Tabel IV.12 Analisis Konsentrasi Pelarut Bekas Pakai
No. Pelarut Konsentrasi 1 Amoniak 2,9 M 0,885 2 Amoniak 4,542 M 0,754 3 Dietilamin 2,9 M 0,650 4 Isopropilamin 1,751 M 0,937
Tabel IV.12 memperlihatkan hasil analisis terhadap ketiga jenis pelarut yaitu:
amoniak, dietilamina, dan isopropilamina. Disini terjadi penurunan konsentrasi
yang diakibatkan oleh beberapa hal, yaitu:
1. Sebelum pemakaian, konsentrasi pelarut tidak dianalisis terlebih dahulu,
maksudnya pelarut langsung digunakan berdasarkan data yang tersedia
pada kemasan. Ada kemungkinan selama penyimpanan konsentrasinya
telah berkurang karena ketiga pelarut bersifat mudah menguap.

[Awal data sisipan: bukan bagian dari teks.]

(* ===== verification/IossWatch.v ===== *)
(** * IOSS: watching the network device

    [ioss_net.c] and [ioss_bus.c]: the device's events, the two works they
    queue, the wakeup source, the statistics hook, and the requests of the bus
    (offline, online, resume) that go through the same refresh work. *)
From stdpp Require Import base tactics list gmap strings numbers.
From Stdlib Require Import ZArith Lia.
From S2P Require Import Prelude IossUtils RtlLib IossData IossMem IossNet.

(** ** Data *)
(** The events the tables name; the others within the table, and beyond it. *)
Inductive netdev_event :=
  | NETDEV_REGISTER | NETDEV_UNREGISTER | NETDEV_CHANGENAME | NETDEV_PRE_UP | NETDEV_UP
  | NETDEV_GOING_DOWN | NETDEV_DOWN | NETDEV_CHANGE | NETDEV_CHANGELOWERSTATE
  | NETDEV_PRECHANGEUPPER | NETDEV_CHANGEUPPER | NETDEV_JOIN
  | NETDEV_UNNAMED | NETDEV_BEYOND.
#[export] Instance netdev_event_eq_dec : EqDecision netdev_event.
Proof. solve_decision. Defined.

Definition ioss_netdev_event_name (e : netdev_event) : string :=
  match e with
  | NETDEV_REGISTER => "REGISTER" | NETDEV_UNREGISTER => "UNREGISTER"
  | NETDEV_CHANGENAME => "CHANGE_NAME" | NETDEV_PRE_UP => "PRE_UP" | NETDEV_UP => "UP"
  | NETDEV_GOING_DOWN => "GOING_DOWN" | NETDEV_DOWN => "DOWN" | NETDEV_CHANGE => "CHANGE"
  | NETDEV_CHANGELOWERSTATE => "CHANGE_LOWER_STATE" | NETDEV_PRECHANGEUPPER => "PRE_CHANGE_UPPER"
  | NETDEV_CHANGEUPPER => "CHANGE_UPPER" | NETDEV_JOIN => "JOIN"
  | NETDEV_UNNAMED | NETDEV_BEYOND => "<unknown>"
  end%string.

(** A network device, as the notifier tells it from others. *)
Record net_device := NetDev { nd_name : string; nd_parent : Z }.

(** Whose operations [net_dev->netdev_ops] points to; [None] is NULL. *)
Inductive nd_ops := RealOps | IossOps.
#[export] Instance nd_ops_eq_dec : EqDecision nd_ops.
Proof. solve_decision. Defined.

Inductive pm_event := PM_SUSPEND_PREPARE | PM_POST_SUSPEND | PM_OTHER.

(** An offload device and its interface. *)
Record ioss_device := Idev {
  d_iface : iface;
  d_net_dev : net_device;
  d_parent : bool;                   (* [iface->dev.parent] is the network device *)
  d_refs : Z;                        (* references held on the network device *)
  d_offline : bool; d_unbinding : bool;
  d_refresh : bool; d_check : bool;  (* the works that are queued *)
  d_ws : option bool;                (* [active_ws], and whether it is awake *)
  d_nb : bool; d_pm_nb : bool;       (* the notifiers that are registered *)
  d_debugfs : bool;
  netdev_ops : option nd_ops; netdev_ops_real : option nd_ops;
  netdev_stats : Z;                  (* [rx_packets] at the last check *)
  exception_stats : Z * Z;           (* [rx_packets] and [rx_bytes] *)
  wolopts : Z }.

Abbreviation X := (M ioss_device).

(** What the kernel answers while an operation runs: the link, the traffic,
    the results of registering the interface's device, of the notifier calls,
    of the wakeup source, and whether the driver can set Wake-on-LAN. *)
Record world := World {
  k_running : bool; k_carrier : bool; k_speed : option Z; k_rx : Z * Z;
  k_device_register : Z; k_wakeup_source : bool; k_register_notifier : Z; k_unregister_notifier : Z;
  k_set_wol : bool }.

Definition on_if {A} (m : W A) : X A := λ d,
  match m (d_iface d) with
  | Some (a, w) => Some (a, Idev w (d_net_dev d) (d_parent d) (d_refs d) (d_offline d) (d_unbinding d)
      (d_refresh d) (d_check d) (d_ws d) (d_nb d) (d_pm_nb d) (d_debugfs d) (netdev_ops d)
      (netdev_ops_real d) (netdev_stats d) (exception_stats d) (wolopts d))
  | None => None
  end.

Definition w_parent (b : bool) (refs : Z) (d : ioss_device) : ioss_device :=
  Idev (d_iface d) (d_net_dev d) b refs (d_offline d) (d_unbinding d) (d_refresh d) (d_check d) (d_ws d)
    (d_nb d) (d_pm_nb d) (d_debugfs d) (netdev_ops d) (netdev_ops_real d) (netdev_stats d) (exception_stats d) (wolopts d).
Definition w_offline (b : bool) (d : ioss_device) : ioss_device :=
  Idev (d_iface d) (d_net_dev d) (d_parent d) (d_refs d) b (d_unbinding d) (d_refresh d) (d_check d) (d_ws d)
    (d_nb d) (d_pm_nb d) (d_debugfs d) (netdev_ops d) (netdev_ops_real d) (netdev_stats d) (exception_stats d) (wolopts d).
Definition w_unbinding (b : bool) (d : ioss_device) : ioss_device :=
  Idev (d_iface d) (d_net_dev d) (d_parent d) (d_refs d) (d_offline d) b (d_refresh d) (d_check d) (d_ws d)
    (d_nb d) (d_pm_nb d) (d_debugfs d) (netdev_ops d) (netdev_ops_real d) (netdev_stats d) (exception_stats d) (wolopts d).
Definition w_works (r c : bool) (d : ioss_device) : ioss_device :=
  Idev (d_iface d) (d_net_dev d) (d_parent d) (d_refs d) (d_offline d) (d_unbinding d) r c (d_ws d)
    (d_nb d) (d_pm_nb d) (d_debugfs d) (netdev_ops d) (netdev_ops_real d) (netdev_stats d) (exception_stats d) (wolopts d).
Definition w_ws (s : option bool) (d : ioss_device) : ioss_device :=
  Idev (d_iface d) (d_net_dev d) (d_parent d) (d_refs d) (d_offline d) (d_unbinding d) (d_refresh d) (d_check d) s
    (d_nb d) (d_pm_nb d) (d_debugfs d) (netdev_ops d) (netdev_ops_real d) (netdev_stats d) (exception_stats d) (wolopts d).
Definition w_notifiers (nb pm : bool) (d : ioss_device) : ioss_device :=
  Idev (d_iface d) (d_net_dev d) (d_parent d) (d_refs d) (d_offline d) (d_unbinding d) (d_refresh d) (d_check d) (d_ws d)
    nb pm (d_debugfs d) (netdev_ops d) (netdev_ops_real d) (netdev_stats d) (exception_stats d) (wolopts d).
Definition w_debugfs (b : bool) (d : ioss_device) : ioss_device :=
  Idev (d_iface d) (d_net_dev d) (d_parent d) (d_refs d) (d_offline d) (d_unbinding d) (d_refresh d) (d_check d) (d_ws d)
    (d_nb d) (d_pm_nb d) b (netdev_ops d) (netdev_ops_real d) (netdev_stats d) (exception_stats d) (wolopts d).
Definition w_ops (o r : option nd_ops) (d : ioss_device) : ioss_device :=
  Idev (d_iface d) (d_net_dev d) (d_parent d) (d_refs d) (d_offline d) (d_unbinding d) (d_refresh d) (d_check d) (d_ws d)
    (d_nb d) (d_pm_nb d) (d_debugfs d) o r (netdev_stats d) (exception_stats d) (wolopts d).
Definition w_stats (s : Z) (e : Z * Z) (d : ioss_device) : ioss_device :=
  Idev (d_iface d) (d_net_dev d) (d_parent d) (d_refs d) (d_offline d) (d_unbinding d) (d_refresh d) (d_check d) (d_ws d)
    (d_nb d) (d_pm_nb d) (d_debugfs d) (netdev_ops d) (netdev_ops_real d) s e (wolopts d).

Section watch.
Context `{IossApi} `{ioss_driver_ops} `{IpaOps}.

(** ** The refresh work *)
Definition seen (k : world) (d : ioss_device) : link_view :=
  LinkView (d_parent d) (k_running k) (k_carrier k) (d_offline d) (d_unbinding d) (k_speed k).

(** The worker runs the work if it is queued; so does a flush. *)
Definition run_refresh (k : world) : X unit :=
  let* d := gets id in
  if d_refresh d then
    modify (λ d, w_works false (d_check d) d) ;; on_if (ioss_refresh_work (seen k d))
  else ret tt.

Definition ioss_iface_queue_refresh (k : world) (flush : bool) : X unit :=
  modify (λ d, w_works true (d_check d) d) ;;
  if flush then run_refresh k else ret tt.

(** ** Statistics *)
(** The hook: the counters of the real operations and the exception path's. *)
Definition netdev_get_stats64 (k : world) : X (Z * Z) :=
  let* d := gets id in
  if negb (d_parent d) then ub    (* no child device to find *)
  else match netdev_ops_real d with
  | Some RealOps =>
      ret (u64 ((k_rx k).1 + (exception_stats d).1), u64 ((k_rx k).2 + (exception_stats d).2))
  | _ => ub     (* NULL, or itself again without end *)
  end.

(** [dev_get_stats] through whatever operations the device has. *)
Definition dev_get_stats (k : world) : X (Z * Z) :=
  let* d := gets id in
  match netdev_ops d with
  | Some RealOps => ret (k_rx k)
  | Some IossOps => netdev_get_stats64 k
  | None => ub
  end.

(** [__pm_stay_awake] and [__pm_relax] do nothing without a source. *)
Definition set_awake (b : bool) : X unit := modify (λ d, w_ws (const b <$> d_ws d) d).

Definition ioss_net_check_active (k : world) : X unit :=
  let* d := gets id in
  if negb (d_parent d) then ret tt
  else
    let* s := dev_get_stats k in
    modify (λ d, w_stats s.1 (exception_stats d) d) ;;
    set_awake (negb (netdev_stats d =? s.1)) ;;
    modify (λ d, w_works (d_refresh d) true d).

(** The real operations are copied, with the hook in place of theirs. *)
Definition hijack_netdev_ops : X unit :=
  let* d := gets id in
  match netdev_ops d with
  | Some o => modify (w_ops (Some IossOps) (Some o))
  | None => ub
  end.

Definition restore_netdev_ops : X unit :=
  let* d := gets id in
  if d_parent d then modify (λ d, w_ops (netdev_ops_real d) (netdev_ops_real d) d) else ub.

Definition pm_notifier_cb (k : world) (e : pm_event) : X unit :=
  match e with
  | PM_SUSPEND_PREPARE | PM_POST_SUSPEND => ioss_net_check_active k
  | PM_OTHER => ret tt
  end.

(** ** [ioss_bus.c]: the interface's device *)
(** The parent is set before the registration that can fail. *)
Definition ioss_bus_register_iface (k : world) : X Z :=
  modify (λ d, w_parent true (d_refs d + 1) d) ;; ret (k_device_register k).

Definition ioss_bus_unregister_iface : X unit :=
  modify (λ d, w_parent false (if d_parent d then d_refs d - 1 else d_refs d) d).

(** ** Events *)
Definition ioss_net_event_register (k : world) : X unit :=
  modify (λ d, w_stats (netdev_stats d) (0, 0) d) ;;
  let* rc := ioss_bus_register_iface k in
  if negb (rc =? 0) then on_if (modify (if_set_state IOSS_IF_ST_ERROR))
  else
    hijack_netdev_ops ;;
    modify (λ d, w_notifiers (d_nb d) true d) ;;
    ioss_iface_queue_refresh k false ;;
    ioss_net_check_active k.

Definition ioss_net_event_unregister (k : world) : X unit :=
  modify (λ d, w_works (d_refresh d) false d) ;;
  set_awake false ;;
  modify (λ d, w_notifiers (d_nb d) false d) ;;
  restore_netdev_ops ;;
  ioss_bus_unregister_iface ;;
  ioss_iface_queue_refresh k false.

Definition ioss_net_event_generic (k : world) : X unit := ioss_iface_queue_refresh k false.

Definition ioss_net_event_up (k : world) : X unit :=
  let* d := gets id in
  (if negb (wolopts d =? 0) && k_set_wol k then on_if (callout (SetWol (wolopts d))) else ret tt) ;;
  ioss_iface_queue_refresh k false.

Definition ioss_net_event_handlers (e : netdev_event) : option (world → X unit) :=
  match e with
  | NETDEV_REGISTER => Some ioss_net_event_register
  | NETDEV_UNREGISTER => Some ioss_net_event_unregister
  | NETDEV_UP => Some ioss_net_event_up
  | NETDEV_GOING_DOWN | NETDEV_CHANGE => Some ioss_net_event_generic
  | _ => None
  end.

Definition net_device_belongs_to (nd : net_device) (d : ioss_device) : bool :=
  nd_parent nd =? nd_parent (d_net_dev d).

Inductive notify := NOTIFY_OK | NOTIFY_DONE.

Definition ioss_net_device_event (k : world) (nd : net_device) (e : netdev_event) : X notify :=
  let* d := gets id in
  if negb (String.eqb (nd_name nd) (nd_name (d_net_dev d))) then ret NOTIFY_OK
  else if negb (net_device_belongs_to nd d) then ret NOTIFY_OK
  else match e with
    | NETDEV_BEYOND => ret NOTIFY_DONE
    | _ =>
        match ioss_net_event_handlers e with
        | Some handler => handler k ;; ret NOTIFY_OK
        | None => ret NOTIFY_OK
        end
    end.

(** The worker runs the delayed check. *)
Definition ioss_net_active_work (k : world) : X unit :=
  let* d := gets id in
  if d_check d then modify (λ d, w_works (d_refresh d) false d) ;; ioss_net_check_active k
  else ret tt.

(** ** The bus's requests *)
Definition store_suspend_ipa_offload (k : world) (input : option bool) : X unit :=
  match input with
  | None => ret tt
  | Some b => modify (w_offline b) ;; ioss_iface_queue_refresh k true
  end.

Definition ioss_bus_online_idev (k : world) : X unit :=
  modify (w_offline false) ;; ioss_iface_queue_refresh k true.
Definition ioss_bus_offline_idev (k : world) : X unit :=
  modify (w_offline true) ;; ioss_iface_queue_refresh k true.

Definition IOSS_RESUME_SETTLE_MS : Z := 5000.
Definition ioss_bus_resume_idev (k : world) : X unit :=
  let* d := gets id in
  let need_refresh := d_offline d in
  modify (λ d, if need_refresh then w_offline false d else d) ;;
  let was_suspended := negb (bool_decide (if_state (d_iface d) = IOSS_IF_ST_ONLINE)) in
  (if need_refresh then ioss_iface_queue_refresh k false else ret tt) ;;
  if was_suspended then on_if (callout (PmWakeupEvent IOSS_RESUME_SETTLE_MS)) else ret tt.

(** ** Watching and unwatching *)
(** The notifier calls replay events for the devices there are. *)
Fixpoint deliver (k : world) (evs : list (net_device * netdev_event)) : X unit :=
  match evs with
  | [] => ret tt
  | (nd, e) :: evs' => let* _ := ioss_net_device_event k nd e in deliver k evs'
  end.

Definition register_netdevice_notifier (k : world) (replayed : list (net_device * netdev_event)) : X Z :=
  let rc := k_register_notifier k in
  if rc =? 0 then modify (λ d, w_notifiers true (d_pm_nb d) d) ;; deliver k replayed ;; ret 0 else ret rc.
Definition unregister_netdevice_notifier (k : world) (replayed : list (net_device * netdev_event)) : X Z :=
  let* d := gets id in
  if negb (d_nb d) then ret (- ENOENT)
  else
    let rc := k_unregister_notifier k in
    if rc =? 0 then modify (λ d, w_notifiers false (d_pm_nb d) d) ;; deliver k replayed ;; ret 0 else ret rc.

(** Three debugfs nodes per device. *)
Definition ioss_debugfs_add_idev : X Z :=
  let* ok := on_if (create_nodes 3) in
  modify (w_debugfs ok) ;; ret (if ok : bool then 0 else - EFAULT).

Definition ioss_net_watch_device (k : world) (replayed gone : list (net_device * netdev_event)) : X Z :=
  let* rc := ioss_debugfs_add_idev in
  if negb (rc =? 0) then ret (- EFAULT)
  else
    modify (w_unbinding false) ;;
    modify (w_works false false) ;;
    let err_register rc :=
      let* _ := unregister_netdevice_notifier k gone in
      run_refresh k ;;
      modify (λ d, w_works (d_refresh d) false d) ;;
      modify (w_ws None) ;;
      modify (w_debugfs false) ;;
      ret rc in
    modify (w_ws (if k_wakeup_source k then Some false else None)) ;;
    if negb (k_wakeup_source k) then err_register 0      (* [rc] is still 0 *)
    else
      let* rc := register_netdevice_notifier k replayed in
      if negb (rc =? 0) then err_register rc else ret 0.

Definition ioss_net_unwatch_device (k : world) (gone : list (net_device * netdev_event)) : X Z :=
  modify (w_unbinding true) ;;
  ioss_iface_queue_refresh k true ;;
  let* rc := unregister_netdevice_notifier k gone in
  run_refresh k ;;
  modify (λ d, w_works (d_refresh d) false d) ;;
  modify (w_ws None) ;;
  modify (w_debugfs false) ;;
  ret rc.

(** ** Linking a device to its network device

    The walk leaves the inner loop at the first match of each name space; the
    cursor used afterwards is the last name space's, past its list unless it
    matched there. *)
Fixpoint first_match (parent : Z) (devs : list net_device) : option net_device :=
  match devs with
  | [] => None
  | nd :: devs' => if nd_parent nd =? parent then Some nd else first_match parent devs'
  end.

(** The device linked so far and the cursor, [None] when it is past the list. *)
Fixpoint walk_nets (parent : Z) (nets : list (list net_device)) (found cursor : option net_device)
    : option net_device * option net_device :=
  match nets with
  | [] => (found, cursor)
  | devs :: nets' =>
      let m := first_match parent devs in
      walk_nets parent nets' (match m with Some nd => Some nd | None => found end) m
  end.

(** The result and the device; using a cursor past the list is undefined. *)
Definition ioss_net_link_device (parent : Z) (net_dev : option net_device) (nets : list (list net_device))
    : option (Z * option net_device) :=
  match net_dev with
  | Some nd => Some (0, Some nd)
  | None =>
      match walk_nets parent nets None None with
      | (None, _) => Some (- ENOENT, None)
      | (Some nd, Some _) => Some (0, Some nd)
      | (Some _, None) => None
      end
  end.
End watch.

2. Selama pelaksanaan proses, dimulai dari pengenceran larutan hingga
proses distilasi, kemungkinan juga terjadi penguapan dan menurunkan
konsentrasi pelarut.
3. Pada proses penyaringan tidak semua pelarut yang dapat dipisahkan dari
bahan, hal ini ditunjukan oleh air cucian bahan setelah perendaman yang
masih berwarna kecoklatan (Gambar IV.10). Artinya masih ada pelarut
yang tertinggal dalam bahan (+ 10% pelarut).
Gambar IV.10 Hasil cucian pertama dari bahan yang telah direndam dengan amoniak.
44
4. Analisis tidak segera dilakukan setelah pelarut dipakai, sehingga
diasumsikan selama penyimpanannya mengalami penguapan yang
mengakibatkan turunnya konsentrasi larutan.